▶ _Task details_: Where does the word "freed" appear in the data? Copy every line that holds it.

▶ _Material provided_:
(** Changes of figures keep what a pool was created with. *)
Lemma conf_core (m : gmap Z xmem_pool) : pool_conf <$> (pool_core <$> m) = pool_conf <$> m.
Proof. by rewrite <- map_fmap_compose. Qed.

Lemma conf_alter (f : xmem_pool -> xmem_pool) pa (m : gmap Z xmem_pool) : (forall p, pool_conf (f p) = pool_conf p) ->
  pool_conf <$> alter f pa m = pool_conf <$> m.
Proof.
  intros Hf. apply map_eq. intros q. rewrite !lookup_fmap. destruct (decide (q = pa)) as [->|].
  - rewrite lookup_alter_eq. destruct (m !! pa); [|done]. cbn. by rewrite Hf.
  - by rewrite lookup_alter_ne.
Qed.

(** The figures of a pool that is there. *)
Lemma core_alter_lookup (f : xmem_pool -> xmem_pool) pa (m : gmap Z xmem_pool) q p :
  alter f pa (pool_core <$> m) !! q = Some p -> exists p0, m !! q = Some p0 /\
    p = if decide (q = pa) then f (pool_core p0) else pool_core p0.
Proof.
  destruct (decide (q = pa)) as [->|Hq].
  - rewrite lookup_alter_eq, lookup_fmap. destruct (m !! pa) as [p0|]; [|done]. intros [= <-]. by exists p0.
  - rewrite lookup_alter_ne, lookup_fmap by done. destruct (m !! q) as [p0|]; [|done]. intros [= <-]. by exists p0.
Qed.

Section Wf.
Context (s : tlsf) (B : gmap Z blk) (R : gmap Z (Z * Z)) (F : lists) (HW : wf s B R F).

Lemma wf_mapped : regs_mapped s R.
Proof using HW. intros r q n Hr. by apply (wf_regs _ _ _ _ HW) in Hr as [Hr _]. Qed.

Lemma wf_free a b : B !! a = Some b -> k_free b = true -> 16 <= k_size b.
Proof using HW. apply (free_size B R (wf_geom _ _ _ _ HW)). Qed.

Lemma wf_node x pa fl sl : x ∈ F pa fl sl -> exists b, B !! x = Some b /\ k_free b = true /\ k_pool b = pa /\
  MAPPING_INSERT (k_size b) = (fl, sl) /\ 16 <= k_size b.
Proof using HW.
  intros Hx. apply (wf_member _ _ _ _ HW) in Hx as (b & Hb & Hf & Hp & Hm). exists b. split_and!; try done. by eapply wf_free.
Qed.

Lemma wf_sep x pa fl sl : x ∈ F pa fl sl -> B !! (x + 16) = None.
Proof using HW.
  intros Hx. destruct (wf_node x pa fl sl Hx) as (b & Hb & _ & _ & _ & Hs).
  apply (blk_inside _ _ (wf_geom _ _ _ _ HW) x b); [done|lia].
Qed.

Lemma wf_links U y : U ⊆ used_map B -> link_of F y -> own U R y.
Proof using HW.
  intros HU (pa & fl & sl & x & Hx & Hy). destruct (wf_node x pa fl sl Hx) as (b & Hb & Hf & _).
  destruct (own_links B R U (wf_geom _ _ _ _ HW) HU x b Hb Hf). by destruct Hy as [->| ->].
Qed.

Lemma wf_mid N : mid N s s B F (pool_core <$> h_pools s).
Proof using HW.
  split; try done; [apply (wf_lists _ _ _ _ HW)|apply (wf_hdr _ _ _ _ HW)|].
  intros pa fl sl x. apply wf_sep.
Qed.

End Wf.

(** Back to the invariant after an operation on a layout. *)
Lemma mid_wf N s s' B' R' F' P : runs_ok (h_runs s) -> mid N s s' B' F' P -> geom B' R' -> member B' F' -> coalesced B' ->
  (forall r q n, R' !! r = Some (q, n) -> h_runs s !! r = Some n /\
     exists p, h_pools s !! q = Some p /\ (n = init_size p \/ n = grow_size p)) ->
  (forall pa p, P !! pa = Some p -> pool_wf B' R' (h_runs s) pa p) ->
  pool_conf <$> P = pool_conf <$> h_pools s -> wf s' B' R' F'.
Proof.
  intros HW HM HG Hme Hco HR HP HP'.
  assert (forall pa p, P !! pa = Some p -> exists p', h_pools s' !! pa = Some p' /\ pool_core p' = p) as Hback.
  { intros pa p Hp. rewrite <- (md_pools _ _ _ _ _ _ HM), lookup_fmap in Hp.
    destruct (h_pools s' !! pa) as [p'|]; [|done]. exists p'. split; [done|]. by injection Hp. }
  split; try done; [apply (md_hdr _ _ _ _ _ _ HM)|apply (md_lists _ _ _ _ _ _ HM)|..].
  - intros r q n Hr. rewrite (md_runs _ _ _ _ _ _ HM). destruct (HR r q n Hr) as [H1 (p & Hp & Hn)]. split; [done|].
    pose proof (f_equal (lookup q) HP') as E. rewrite !lookup_fmap, Hp in E.
    destruct (P !! q) as [p1|] eqn:Hp1; [|done]. cbn in E. injection E as Hc1. destruct (Hback q p1 Hp1) as (p2 & Hp2 & <-).
    exists p2. split; [done|]. cbn in *. destruct Hn; [left|right]; congruence.
  - by rewrite (md_runs _ _ _ _ _ _ HM).
  - intros pa p Hp. rewrite (md_runs _ _ _ _ _ _ HM).
    assert (P !! pa = Some (pool_core p)) as Hc by (by rewrite <- (md_pools _ _ _ _ _ _ HM), lookup_fmap, Hp).
    destruct (HP pa _ Hc). by split.
Qed.

Lemma mid_kept U R N s s' B' F' P : mid N s s' B' F' P -> (forall y, N y -> own U R y) ->
  pool_conf <$> P = pool_conf <$> h_pools s -> kept U R s s'.
Proof.
  intros [] HN HP. split; try done; [intros y Hy; apply md_mem0; auto|].
  rewrite <- HP, <- md_pools0, <- map_fmap_compose. done.
Qed.

(** Fewer headers to care for. *)
Lemma mid_weaken N s0 s B B' F P : mid N s0 s B F P -> (forall x y, B' !! x = Some y -> B !! x = Some y) -> mid N s0 s B' F P.
Proof.
  intros HM Hs. destruct HM. split; try done; [by eapply hdr_weaken|]. intros pa fl sl x Hx.
  destruct (B' !! (x + 16)) as [y|] eqn:E; [|done]. apply Hs in E. by rewrite (md_sep0 pa fl sl x Hx) in E.
Qed.

Lemma mid_pool N s0 s B F P pa p : mid N s0 s B F P -> P !! pa = Some p -> exists p', h_pools s !! pa = Some p' /\ pool_core p' = p.
Proof.
  intros HM Hp. rewrite <- (md_pools _ _ _ _ _ _ HM), lookup_fmap in Hp. destruct (h_pools s !! pa) as [p'|]; [|done].
  exists p'. split; [done|]. by injection Hp.
Qed.
(** The block goes on its list. *)
Lemma wp_settle_insert (Q : unit -> tlsf -> Prop) s2 : (forall s', freed s' -> Q tt s') ->
  mid N s s2 (<[e := d <| k_prev := a |>]> G) L P ->
  wp tol (let '(fl, sl) := MAPPING_INSERT (k_size b) in
          INSERT_BLOCK a pa fl sl;;
          tsize ← load (f_size e);
          store (f_size e) (Z.lor tsize PREV_FREE);;
          store (f_prev_hdr e) a) Q s2.
Proof using All.
  intros HQ HM2. destruct fr_order as (Hae & Hb16 & HMa & Hpos & Ha16 & Hbm & Hbr). destruct fr_next as (Hkd & Hdm & Hdr & He16).
  pose proof (fr_a _ _ _ _ _ _ _ _ HF) as Ga. pose proof (fr_e _ _ _ _ _ _ _ _ HF) as Ge. pose proof (fr_end _ _ _ _ _ _ _ _ HF) as Ee.
  destruct (fr_hdr e _ Ge) as (Me & Me8 & Ne & Ne8).
  destruct (MAPPING_INSERT (k_size b)) as [i j] eqn:Em. pose proof (insert_range (k_size b) Hbr) as Hir. rewrite Em in Hir.
  destruct (mid_pool _ _ _ _ _ _ pa (g (pool_core p)) HM2) as (q & Hq & _).
  { unfold P. by rewrite lookup_alter_eq, lookup_fmap, Hp. }
  destruct (own_links G R U HG1 fr_u a b Ga (fr_free _ _ _ _ _ _ _ _ HF)) as [Na1 Na2].
  destruct (link_mapped s G R HG1 HR a b Ga (fr_size _ _ _ _ _ _ _ _ HF)) as [Ma1 Ma2].
  assert (forall s', mid N s s' G (set_list L pa i j (a :: L pa i j)) P -> Q tt s') as Hend.
  { intros s' HM'. apply HQ. exists G, R, (set_list L pa i j (a :: L pa i j)).
    assert (pool_conf <$> P = pool_conf <$> h_pools s) as Hconf by (unfold P; rewrite conf_alter by done; apply conf_core).
    split_and!; [|by eapply mid_kept|apply (fr_used _ _ _ _ _ _ _ _ HF)|done|by rewrite (md_runs _ _ _ _ _ _ HM')|
      by intros; rewrite (md_runs _ _ _ _ _ _ HM')|done].
    eapply mid_wf; [apply (wf_runs _ _ _ _ HW)|exact HM'|exact HG1|..|exact Hconf].
    - intros x q' i' j'. rewrite in_inserted, (fr_lists _ _ _ _ _ _ _ _ HF x q' i' j'). split.
      + intros [[-> [= -> -> ->]]|(y & Hy & _ & H)]; [|by exists y]. exists b. split_and!; try done.
        * apply (fr_free _ _ _ _ _ _ _ _ HF).
        * apply (fr_pool _ _ _ _ _ _ _ _ HF).
      + intros (y & Hy & Hfy & Hky & Hmy). destruct (decide (x = a)) as [->|Hne]; [left|right; by exists y].
        rewrite Ga in Hy. injection Hy as <-. rewrite (fr_pool _ _ _ _ _ _ _ _ HF) in Hky. split; congruence.
    - intros x y. apply fr_coalesced.
    - apply (wf_regs _ _ _ _ HW).
    - intros q' p1 Hq'. destruct (fr_pools q' p1 Hq') as (E1 & E2 & p0 & Hp0 & Ec). unfold pool_conf in Ec.
      injection Ec as C1 C2 C3 C4 _. destruct (wf_pools _ _ _ _ HW q' p0 Hp0) as [_ _ U3 U4 U5 U6 U7].
      split; rewrite ?C1, ?C2, ?C3, ?C4; done. }
  apply wp_bind. eapply (wp_mid_insert tol N s s2 _ L P HM2 a b pa q i j).
  { by rewrite lookup_insert_ne. }
  { rewrite lookup_insert_ne by lia. apply (blk_inside _ _ HG1 a b); [done|lia]. }
  { done. }
  { exact Hq. }
  { exact Hir. }
  { done. }
  { done. }
  { intros q' i' j' Hx. by destruct (fr_node q' i' j' a Hx) as (_ & _ & ? & _). }
  { done. }
  { done. }
  { exact fr_link. }
  intros s3 HM3. apply wp_bind.
  eapply (wp_mid_size tol N s s3 _ _ P HM3 e); [apply lookup_insert_eq|done|]. apply wp_bind.
  eapply (wp_mid_store_size tol N s s3 _ _ P HM3 e (d <| k_prev := a |>) (d <| k_prev := a |> <| k_pfree := true |>));
    [apply lookup_insert_eq|done|done|done|..].
  { unfold b_word. cbn. apply word_or; [done|]. rewrite Hfd. by destruct (k_pfree d). }
  intros s4 HM4. rewrite insert_insert_eq in HM4.
  eapply (wp_mid_store_prev tol N s s4 _ _ P HM4 e); [apply lookup_insert_eq|done|done|].
  intros s5 HM5. rewrite insert_insert_eq in HM5. apply Hend.
  rewrite (insert_id G e) in HM5; [done|exact Ge].
Qed.

(** The region goes back to the provider. *)
Lemma wp_put_mem s2 n (Q : unit -> tlsf -> Prop) : R !! a = Some (pa, n) -> h_runs s2 !! a = Some n ->
  Q tt (s2 <| h_runs ::= delete a |>) -> wp tol (put_mem (p_provider p) a) Q s2.
Proof using HF HW Hp.
  intros Hn Hrun HQ. destruct fr_order as (_ & _ & _ & Hpos & _).
  destruct (wf_regs _ _ _ _ HW _ _ _ Hn) as [_ (p0 & Hp0 & Hsz)]. rewrite Hp in Hp0. injection Hp0 as <-.
  assert (p_provider p = XmallocPool \/ exists k, p_provider p = UserPool k) as [Ep|[k Ep]]
    by (clear; destruct (p_provider p); eauto); unfold put_mem; rewrite Ep.
  - destruct (pw_prov _ _ _ _ _ (wf_pools _ _ _ _ HW pa p Hp) Ep) as [E1 E2].
    assert (n = TLSF_PAGE_SIZE) as En by (destruct Hsz; congruence).
    unfold xmalloc_pool_put, free_xenheap_pages. destruct (Z.eqb_spec a 0); [lia|].
    change (TLSF_PAGE_SIZE * 2 ^ 0) with TLSF_PAGE_SIZE. unfold wp, drop_run. rewrite Hrun. cbn [default from_option].
    rewrite decide_True by done. exact HQ.
  - unfold wp, drop_run. rewrite Hrun. cbn [default from_option]. rewrite decide_True by done. exact HQ.
Qed.

(** The case in which a region is given back. *)
Section Drop.
Context (Hprev : k_prev b = 0) (Hd0 : k_size d = 0).
Let G' := drop_region_at G a e.
Let R' := delete a R.
Let d1 := d <| k_prev := a |> <| k_pfree := true |>.

Lemma drop_facts : geom G' R' /\ R !! a = Some (pa, k_size b + 32).
Proof using All.
  pose proof (fr_end _ _ _ _ _ _ _ _ HF) as Ee. rewrite <- (fr_pool _ _ _ _ _ _ _ _ HF).
  pose proof (fr_e _ _ _ _ _ _ _ _ HF) as Ge. unfold G', R'. rewrite Ee. rewrite Ee in Ge.
  eapply drop_region_geom; [done|apply (fr_a _ _ _ _ _ _ _ _ HF)|done|apply (fr_size _ _ _ _ _ _ _ _ HF)|exact Ge|done].
Qed.

Lemma drop_lookup x y : G' !! x = Some y <-> x <> a /\ x <> e /\ G !! x = Some y.
Proof using All. unfold G', drop_region_at. rewrite !lookup_delete_Some. naive_solver. Qed.

Lemma drop_node q i j x : x ∈ L q i j -> exists y, G' !! x = Some y /\ k_size y <> 0.
Proof using All.
  intros Hx. destruct (fr_node q i j x Hx) as (y & Hy & Hxa & Hfy & _ & _ & Hs). exists y. split; [|lia].
  apply drop_lookup. split_and!; try done. intros ->. rewrite (fr_e _ _ _ _ _ _ _ _ HF) in Hy. injection Hy as <-. cbn in Hfy. congruence.
Qed.

Lemma drop_used : used_map G' = U.
Proof using All.
  pose proof (fr_order) as (Hae & _). unfold G', drop_region_at.
  rewrite (used_delete_free _ a b), (used_delete_free _ e d1); [apply (fr_used _ _ _ _ _ _ _ _ HF)| | | |].
  - apply (fr_e _ _ _ _ _ _ _ _ HF).
  - unfold used_of, d1. cbn. by rewrite Hfd, Hd0.
  - rewrite lookup_delete_ne by done. apply (fr_a _ _ _ _ _ _ _ _ HF).
  - unfold used_of. by rewrite (fr_free _ _ _ _ _ _ _ _ HF).
Qed.

Lemma drop_sum q : msum (wt q) G' = msum (wt q) G - (if decide (q = pa) then 16 else 0) /\
  msum (rt q) R' = msum (rt q) R - (if decide (q = pa) then 1 else 0).
Proof using All.
  pose proof (fr_order) as (Hae & _). destruct drop_facts as [_ Hr]. destruct fr_next as (Hkd & _). split.
  - unfold G', drop_region_at.
    rewrite (msum_delete _ _ a b) by (rewrite lookup_delete_ne by done; apply (fr_a _ _ _ _ _ _ _ _ HF)).
    rewrite (msum_delete _ _ e d1) by apply (fr_e _ _ _ _ _ _ _ _ HF).
    assert (wt q b = 0) as -> by (unfold wt; rewrite decide_False; [done|]; intros [_ E];
      rewrite (fr_free _ _ _ _ _ _ _ _ HF) in E; done).
    unfold wt at 2, d1. cbn. rewrite Hkd, Hfd, Hd0. repeat case_decide; naive_solver lia.
  - unfold R'. rewrite (msum_delete _ _ a _ Hr). unfold rt at 2. cbn. repeat case_decide; naive_solver lia.
Qed.

(** Without the run the rest is as it was. *)
Lemma mid_drop s2 : mid N s s2 (<[e := d <| k_prev := a |>]> M) L P ->
  mid N (s <| h_runs ::= delete a |>) (s2 <| h_runs ::= delete a |>) G' L P.
Proof using All.
  intros HM2. destruct drop_facts as [HG' Hr].
  assert (regs_mapped (s2 <| h_runs ::= delete a |>) R') as HR'.
  { intros r q n Hx. apply lookup_delete_Some in Hx as [Hne Hx]. cbn. rewrite lookup_delete_ne by done.
    rewrite (md_runs _ _ _ _ _ _ HM2). by eapply HR. }
  assert (mid N s s2 G' L P) as HM3.
  { eapply mid_weaken; [exact HM2|]. intros x y Hx. apply drop_lookup in Hx as (H1 & H2 & Hx).
    rewrite lookup_insert_ne by done. by apply (fr_mem _ _ _ _ _ _ _ _ HF). }
  destruct HM3 as [D1 D2 D3 D4 D5 D6 D7 D8 D9]. split; try done; [|cbn; by rewrite D6].
  eapply lists_ok_frame; [exact D1|done|..].
  - intros y _ (q & i & j & x & Hx & Hy). destruct (drop_node q i j x Hx) as (z & Hz & Hsz).
    destruct (link_mapped _ G' R' HG' HR' x z Hz Hsz). by destruct Hy as [->| ->].
  - intros q q' Hq. by exists q'.
  - done.
Qed.

Lemma wp_settle_drop s2 (Q : unit -> tlsf -> Prop) : (forall s', freed s' -> Q tt s') ->
  mid N s s2 (<[e := d <| k_prev := a |>]> M) L P ->
  wp tol (p ← pool_read pa;
          put_mem (p_provider p) a;;
          pool_write pa (fun p => p <| num_regions ::= fun n => u64 (n - 1) |>
                                    <| used_size ::= fun u => u64 (u - BHDR_OVERHEAD) |>)) Q s2.
Proof using All.
  intros HQ HM2. destruct drop_facts as [HG' Hr]. pose proof (mid_drop s2 HM2) as HM3.
  destruct (mid_pool _ _ _ _ _ _ pa (g (pool_core p)) HM2) as (q & Hq & Eq).
  { unfold P. by rewrite lookup_alter_eq, lookup_fmap, Hp. }
  assert (p_provider q = p_provider p) as Epv by (exact (f_equal p_provider Eq)).
  apply wp_bind. eapply wp_pool_read; [exact Hq|]. rewrite Epv. apply wp_bind. eapply wp_put_mem; [exact Hr|..].
  { rewrite (md_runs _ _ _ _ _ _ HM2). by apply (wf_regs _ _ _ _ HW) in Hr as [Hr _]. }
  eapply (wp_mid_pool tol N _ _ G' L P HM3 pa q); [exact Hq|done|]. intros s4 HM4 _.
  match type of HM4 with mid _ _ _ _ _ (alter ?f _ _) => set (k := f) in * end.
  assert (pool_conf <$> alter k pa P = pool_conf <$> h_pools s) as Hconf.
  { unfold P. rewrite !conf_alter by done. apply conf_core. }
  assert (h_runs (s <| h_runs ::= delete a |>) = delete a (h_runs s)) as Er0 by done.
  apply HQ. exists G', R', L. split_and!.
  - eapply mid_wf; [|exact HM4|exact HG'|..|exact Hconf].
    + destruct (wf_runs _ _ _ _ HW) as [X1 X2]. split.
      * intros r n Hx. rewrite Er0 in Hx. apply lookup_delete_Some in Hx as [_ Hx]. by apply X1.
      * intros r n r' n' Hx Hx'. rewrite Er0 in Hx, Hx'. apply lookup_delete_Some in Hx as [_ Hx]. apply lookup_delete_Some in Hx' as [_ Hx']. by eapply X2.
    + intros x q' i' j'. rewrite (fr_lists _ _ _ _ _ _ _ _ HF x q' i' j'). split.
      * intros (y & Hy & Hxa & Hfy & H). exists y. split; [|done]. apply drop_lookup. split_and!; try done.
        intros ->. rewrite (fr_e _ _ _ _ _ _ _ _ HF) in Hy. injection Hy as <-. cbn in Hfy. congruence.
      * intros (y & Hy & H). apply drop_lookup in Hy as (Hxa & _ & Hy). by exists y.
    + intros x y Hy. apply drop_lookup in Hy as (_ & _ & Hy). by apply (fr_coalesced x).
    + intros r q' n Hx. apply lookup_delete_Some in Hx as [Hne Hx]. destruct (wf_regs _ _ _ _ HW _ _ _ Hx) as [H1 H2].
      split; [|done]. cbn. by rewrite lookup_delete_ne.
    + intros q' p1 Hq'. assert (exists p0, P !! q' = Some p0 /\ p1 = if decide (q' = pa) then k p0 else p0) as (p0 & Hp0 & ->).
      { destruct (decide (q' = pa)) as [->|Hne].
        - rewrite lookup_alter_eq in Hq'. destruct (P !! pa) as [p0|]; [|done]. injection Hq' as <-. by exists p0.
        - rewrite lookup_alter_ne in Hq' by done. by exists p1. }
      destruct (fr_pools q' p0 Hp0) as (E1 & E2 & p2 & Hp2 & Ec). unfold pool_conf in Ec. injection Ec as C1 C2 C3 C4 _.
      destruct (wf_pools _ _ _ _ HW q' p2 Hp2) as [_ _ U3 U4 U5 U6 [[m U7] U8]]. destruct (drop_sum q') as [S1 S2].
      assert (is_Some (h_runs (s <| h_runs ::= delete a |>) !! q') /\ R' !! q' = None) as Hown.
      { split; [exists m; cbn; rewrite lookup_delete_ne; [done|]; intros <-; congruence|].
        apply lookup_delete_None. by right. }
      destruct (decide (q' = pa)) as [->|Hne]; split; cbn; rewrite ?C1, ?C2, ?C3, ?C4, ?S1, ?S2, ?E1, ?E2, ?wrap_sub_l, ?Z.sub_0_r; done.
  - eapply mid_kept in HM4; [|intros y Hy; exact Hy|exact Hconf]. by destruct HM4.
  - apply drop_used.
  - apply delete_subseteq.
  - rewrite (md_runs _ _ _ _ _ _ HM4). apply delete_subseteq.
  - intros x Hx. rewrite (md_runs _ _ _ _ _ _ HM4). cbn. apply lookup_delete_ne. intros <-. congruence.
  - intros x [m Hx]. rewrite (md_runs _ _ _ _ _ _ HM4), Er0 in Hx. apply lookup_delete_Some in Hx as [Hne _].
    by apply lookup_delete_ne.
Qed.
End Drop.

▶ _Completed task_:
Lemma wp_settle_insert (Q : unit -> tlsf -> Prop) s2 : (forall s', freed s' -> Q tt s') ->
Lemma wp_settle_drop s2 (Q : unit -> tlsf -> Prop) : (forall s', freed s' -> Q tt s') ->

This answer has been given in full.